These molecular changes lead to ED. A scratch test on a monolayer of HUVEC cells incubated with exogenous lyso-Gb1 demonstrated a significant reduction in wound closure and cytokinesis impairment, which may lead to impaired angiogenesis and ED. This is consistent with a decrease in vessel length and volume in the brain of model mice [41]. The mechanisms by which deacylated monohexosylceramide molecules influence angiogenesis remain unclear. β-glucosylsphingosine and β-galactosylsphingosine are known to stimulate phospholipase A2 (PLA2) activity, which in turn synthesizes lysophosphatidylcholine, an antiangiogenic factor. These molecules can also inhibit the synthesis of the proangiogenic factor thrombin [41]. Endothelial cell death likely occurs through the activation of RIPK3 and MLKL, two major effectors of necroptosis, as in macrophages in LBP [58].

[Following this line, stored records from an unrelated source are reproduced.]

(* ===== verification/Replenish.v ===== *)
(** * The replenish loop ([catReplenish] of [controller_cat.go])

    The loop that brings the node up to its number of connections.  Other goroutines
    work on the controller meanwhile; an [oracle] says what they have done before each
    of the loop's accesses, what the clock shows then, and what the network answers. *)
From S2P Require Import Prelude GoStd Endpoint Parcel ParcelChannel PeerHashCache Configuration PeerStore.
From S2P Require Import Handshake Stream Json Protocol ProtocolV9 ProtocolV10 ProtocolV11 Legacy Connections.
From S2P Require Import ConnectionsSpec Rng Dialer Controller Routing Cat Seed.

Record oracle := MkOracle {
  o_others : nat → controller → controller;  (* before access [k], the other goroutines *)
  o_clock : nat → nat → Z;                   (* the readings during access [k] *)
  o_con : nat → option conn;                 (* the connection a dial gets *)
  o_ref : nat → nat;                         (* the address of a new peer *)
  o_response : nat → response;               (* a download of the seed *)
  o_answer : nat → option Parcel;            (* the answer to a peer request, or a timeout *)
  o_prot : Peer → any_protocol;              (* [peer.prot] *)
  o_gap : nat → controller → controller;     (* the other goroutines in the middle of a [Send] *)
  o_waits : nat → bool;                      (* whether the loop waits for ever for [shareMtx] *)
}.

Record replenish := MkReplenish {
  rp_ctl : controller;
  rp_dialer : Dialer;
  rp_seed : seed;
  rp_lastReseed : Z;
  rp_access : nat;             (* the number of accesses so far *)
  rp_dialed : list Endpoint;   (* the endpoints given to [Dial] so far *)
}.

Section Replenish.
Context {G : Type} `{Rng G} `{ProtoLib}.
Context (type_id : string → Z).
Context (order : list Peer → list Peer).
Context (conf : Configuration) (instanceID : Z).
Context (W : oracle).

(** the next access: the others have their turn, and the number of the access *)
Definition access (s : replenish) : replenish * nat :=
  let k := rp_access s in
  (MkReplenish (o_others W k (rp_ctl s)) (rp_dialer s) (rp_seed s) (rp_lastReseed s) (S k) (rp_dialed s), k).

Definition with_ctl (c : controller) (s : replenish) : replenish :=
  MkReplenish c (rp_dialer s) (rp_seed s) (rp_lastReseed s) (rp_access s) (rp_dialed s).
Definition with_seed (sd : seed) (s : replenish) : replenish :=
  MkReplenish (rp_ctl s) (rp_dialer s) sd (rp_lastReseed s) (rp_access s) (rp_dialed s).
Definition with_lastReseed (t : Z) (s : replenish) : replenish :=
  MkReplenish (rp_ctl s) (rp_dialer s) (rp_seed s) t (rp_access s) (rp_dialed s).

(** the closure [canDial] *)
Definition canDial (ep : Endpoint) (s : replenish) : bool * replenish :=
  let (s, _) := access s in
  if PeerStore_Connected (c_peers (rp_ctl s)) ep then (false, s)
  else
    let (s, k) := access s in
    if isBannedEndpoint (o_clock W k 0) (o_clock W k 1) (rp_ctl s) ep then (false, s)
    else
      let (s, k) := access s in
      (CanDial (o_clock W k 0) (rp_dialer s) ep, s).

(** [c.Dial(ep)]: the peer, the alternatives *)
Definition replenish_Dial (ep : Endpoint) (s : replenish)
    : outcome () (option (Peer * any_protocol) * list Endpoint * replenish) :=
  let (s, k) := access s in
  controller_Dial type_id order conf instanceID (o_clock W k 0) (o_clock W k 1) (o_clock W k 2)
    (o_con W k) (o_ref W k) ep (rp_dialer s) (rp_ctl s) ≫= λ dd,
  Ok (dd_peer dd, dd_alternatives dd,
      MkReplenish (dd_ctl dd) (dd_dialer dd) (rp_seed s) (rp_lastReseed s) (rp_access s) (rp_dialed s ++ [ep])).

(** [for _, e := range eps { if canDial(e) { connect = append(connect, e) } }] *)
Fixpoint gather (eps connect : list Endpoint) (s : replenish) : list Endpoint * replenish :=
  match eps with
  | [] => (connect, s)
  | ep :: eps =>
      let (can, s) := canDial ep s in
      gather eps (if can then connect ++ [ep] else connect) s
  end.

(** the endpoints saved by the previous run *)
Fixpoint bootstrap_loop (eps : list Endpoint) (s : replenish) : outcome () replenish :=
  match eps with
  | [] => Ok s
  | ep :: eps =>
      let (can, s) := canDial ep s in
      if can then replenish_Dial ep s ≫= λ '(_, _, s), bootstrap_loop eps s
      else bootstrap_loop eps s
  end.

(** [c.seed.size()] and [c.seed.retrieve()], each an access for the clock and the web *)
Definition seed_size (s : replenish) : Z * replenish :=
  let (s, k) := access s in
  let (n, sd) := size (o_clock W k 0) (o_clock W k 1) (o_response W k) (rp_seed s) in
  (n, with_seed sd s).
Definition seed_retrieve (s : replenish) : list Endpoint * replenish :=
  let (s, k) := access s in
  let (eps, sd) := retrieve (o_clock W k 0) (o_clock W k 1) (o_response W k) (rp_seed s) in
  (eps, with_seed sd s).

(** [uint(c.seed.size()) - 1] when the seed is smaller than [MinReseed] *)
Definition min_reseed (s : replenish) : Z * replenish :=
  let (n, s) := seed_size s in
  if u64 n <? MinReseed conf then
    let (n, s) := seed_size s in (u64 (u64 n - 1), s)
  else (MinReseed conf, s).

(** The seeds when they are needed, in a random order.  The list is the one the seed
    keeps in its cache, which is shuffled with it. *)
Definition reseed (connect : list Endpoint) (s : replenish) (g : G) : list Endpoint * replenish * G :=
  let (minReseed, s) := min_reseed s in
  let (s, k) := access s in
  if (u64 (PeerStore_Total (c_peers (rp_ctl s))) <=? minReseed)
     || (PeerReseedInterval conf <? time_since (o_clock W k 0) (rp_lastReseed s)) then
    let (seeds, s) := seed_retrieve s in
    let (seeds, g) := Shuffle seeds g in
    let s := with_seed (MkSeed (Some seeds) (cacheTTL (rp_seed s)) (cacheTime (rp_seed s))) s in
    let (connect, s) := gather seeds connect s in
    let (s, k) := access s in
    (connect, with_lastReseed (o_clock W k 0) s, g)
  else (connect, s, g).

(** [asyncPeerRequest]: the time of the request is kept with the peer.  [shareMtx] is
    locked before the request and, by the deferred function, after the answer; [Err]
    stands for a lock that is never given, as when [manageData] waits with it
    ([Async.async_deadlock]). *)
Definition with_lastPeerSend (t : Z) (st : PeerState) : PeerState :=
  MkPeerState (ps_stopped st) (ps_resend st) (ps_send st) (ps_dropped st) (ps_lastPeerRequest st) t (ps_lastSend st).
Definition asyncPeerRequest (peer : Peer) (s : replenish) (g : G)
    : outcome () (option (list Endpoint) * replenish * G) :=
  let (s, k) := access s in
  return_err_if o_waits W k with tt;;
  let c := set_heap (alter (with_lastPeerSend (o_clock W k 0)) (peer_ref peer) (heap (rp_ctl s))) (rp_ctl s) in
  Peer_Send_beside (o_gap W k) peer (Some (newParcel TypePeerRequest (str_bytes "Peer Request"))) c ≫= λ c,
  let (s, k) := access (with_ctl c s) in
  return_err_if o_waits W k with tt;;
  match o_answer W k with
  | None => Ok (None, s, g)
  | Some parcel =>
      let share := processPeerShare (H0:=Any_Protocol type_id) (o_prot W peer) (o_clock W k 1) (rp_ctl s) parcel in
      let (share, g) := shuffleTrimShare conf share g in
      Ok (Some share, s, g)
  end.

(** an endpoint a random peer shares *)
Definition request_peer (connect : list Endpoint) (s : replenish) (g : G)
    : outcome () (list Endpoint * replenish * G) :=
  let (s, _) := access s in
  if 0 <? PeerStore_Total (c_peers (rp_ctl s)) then
    let (s, k) := access s in
    let due p := match peer_state (rp_ctl s) p with
                 | Some st => PeerRequestInterval conf <=? time_since (o_clock W k (peer_ref p)) (ps_lastPeerSend st)
                 | None => false
                 end in
    randomPeerConditional order due (rp_ctl s) g ≫= λ '(rand, c, g),
    let s := with_ctl c s in
    match rand with
    | None => Ok (connect, s, g)
    | Some peer =>
        asyncPeerRequest peer s g ≫= λ '(eps, s, g),
        match eps with
        | Some eps =>
            if 0 <? zlen eps then
              Intn (zlen eps) g ≫= λ '(el, g),
              match eps !! Z.to_nat el with
              | Some ep =>
                  let (can, s) := canDial ep s in
                  Ok (if can then connect ++ [ep] else connect, s, g)
              | None => Panic
              end
            else Ok (connect, s, g)
        | None => Ok (connect, s, g)
        end
    end
  else Ok (connect, s, g).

3. Endothelial Dysfunction in Niemann-Pick Disease Types A, B and A/B

Niemann-Pick disease is a lysosomal storage disorder associated with a mutation in the acid sphingomyelinase (SMPD1) gene. Deficiency of this enzyme leads to intracellular accumulation of sphingomyelin and its aberrant metabolites (Figure 4). It is worth noting that Niemann-Pick disease types A, A/B and B are associated with abnormalities in the SMPD1 gene, while type C is associated with a mutation in the NPC1 or NPC2 gene and is not discussed in this review [59].
The main symptoms of Niemann-Pick disease are hepatosplenomegaly, liver cirrhosis, thrombocytopenia, neurological manifestations (dysphagia, ataxia, dystonia), depression, psychosis and many others [59]. Cardiovascular manifestations are somewhat more pronounced in Niemann-Pick disease type B and include coronary artery disease, bleeding and heart failure [60].
Endothelial dysfunction in NPD has been described very fragmentarily. Morphological changes in NPD type A/B include numerous layered myelin-like granules in the cytoplasm of endothelial cells [61]. A similar picture is observed in NPD type C [62]. The primary accumulating substrate in acid sphingomyelinase deficiency is sphingomyelin. Other sphingomyelin-derived lipids, such as ceramide and its derivatives – sphingosine, lyso-SM, glycosphingolipids and bis-monoacylglycerol phosphate – also accumulate [63]. Concurrently, increased cholesterol, LDL, triglyceride levels are observed, while HDL level decreases [64]. The accumulation of cholesterol in lysosomes, in addition to sphingomyelin, is not fully understood but may be related to sphingomyelin's high affinity for cholesterol. This leads to impaired cholesterol efflux from lysosomes and its accumulation [65]. A state of "autophagic stress" is characteristic of various cell types in NPD. It was found that in NPD type A, there is an accumulation of autophagosomes and ubiquitinated proteins in fibroblasts and brain cells [66], while in lymphocytes in NPD type B, autophagosomes also accumulated, and lipophagy and mitophagy were impaired [67]. More recent studies have linked impaired autophagic flux to the activation of c-Abl kinase, which regulates the transcription of p73, HDAC2, APP and TFEB, one of the autophagy activators [68]. The authors suggest that the accumulation of sphingomyelin and other lipids may directly activate c-Abl in NPD. Furthermore, in vascular smooth muscle cells, acid sphingomyelinase deficiency caused the accumulation of early autophagosomes and prevented their fusion with lysosomes [69]. Sphingomyelinase deficiency inhibits mTOR, which can no longer phosphorylate the downstream kinase P70-S6k, and TFEB is dephosphorylated and translocated to the nucleus, where it activates autophagy gene expression [70]. Neurons from SMPD1 knockout mice demonstrated normal levels of early autophagy proteins, such as the Atg5/Atg12 complex, and increased levels of LC3II, LAMP1 and LAMP2 proteins. These results, together with the increased size of autophagosomes and lysosomes, indicate a disruption in the late stages of degradation. Similar data were obtained in fibroblasts from patients with type A NPP [66]. However, we found no articles directly demonstrating impaired autophagy in endothelial cells in NPD. Therefore, further research on this topic is needed.
The low substrate degradation capacity in NPD may be explained by impaired lysosomal protease activity. Sphingomyelinase deficiency has been shown to result in lysosome permeabilization and leakage of cathepsin B, a cysteine protease, into the cellular cytosol [66].
Despite the above-mentioned changes, sphingomyelinase deficiency has been shown to have an anti-apoptotic effect on endothelial cells [71]. Similar results were obtained in earlier studies [72]. These contradictory results require clarification.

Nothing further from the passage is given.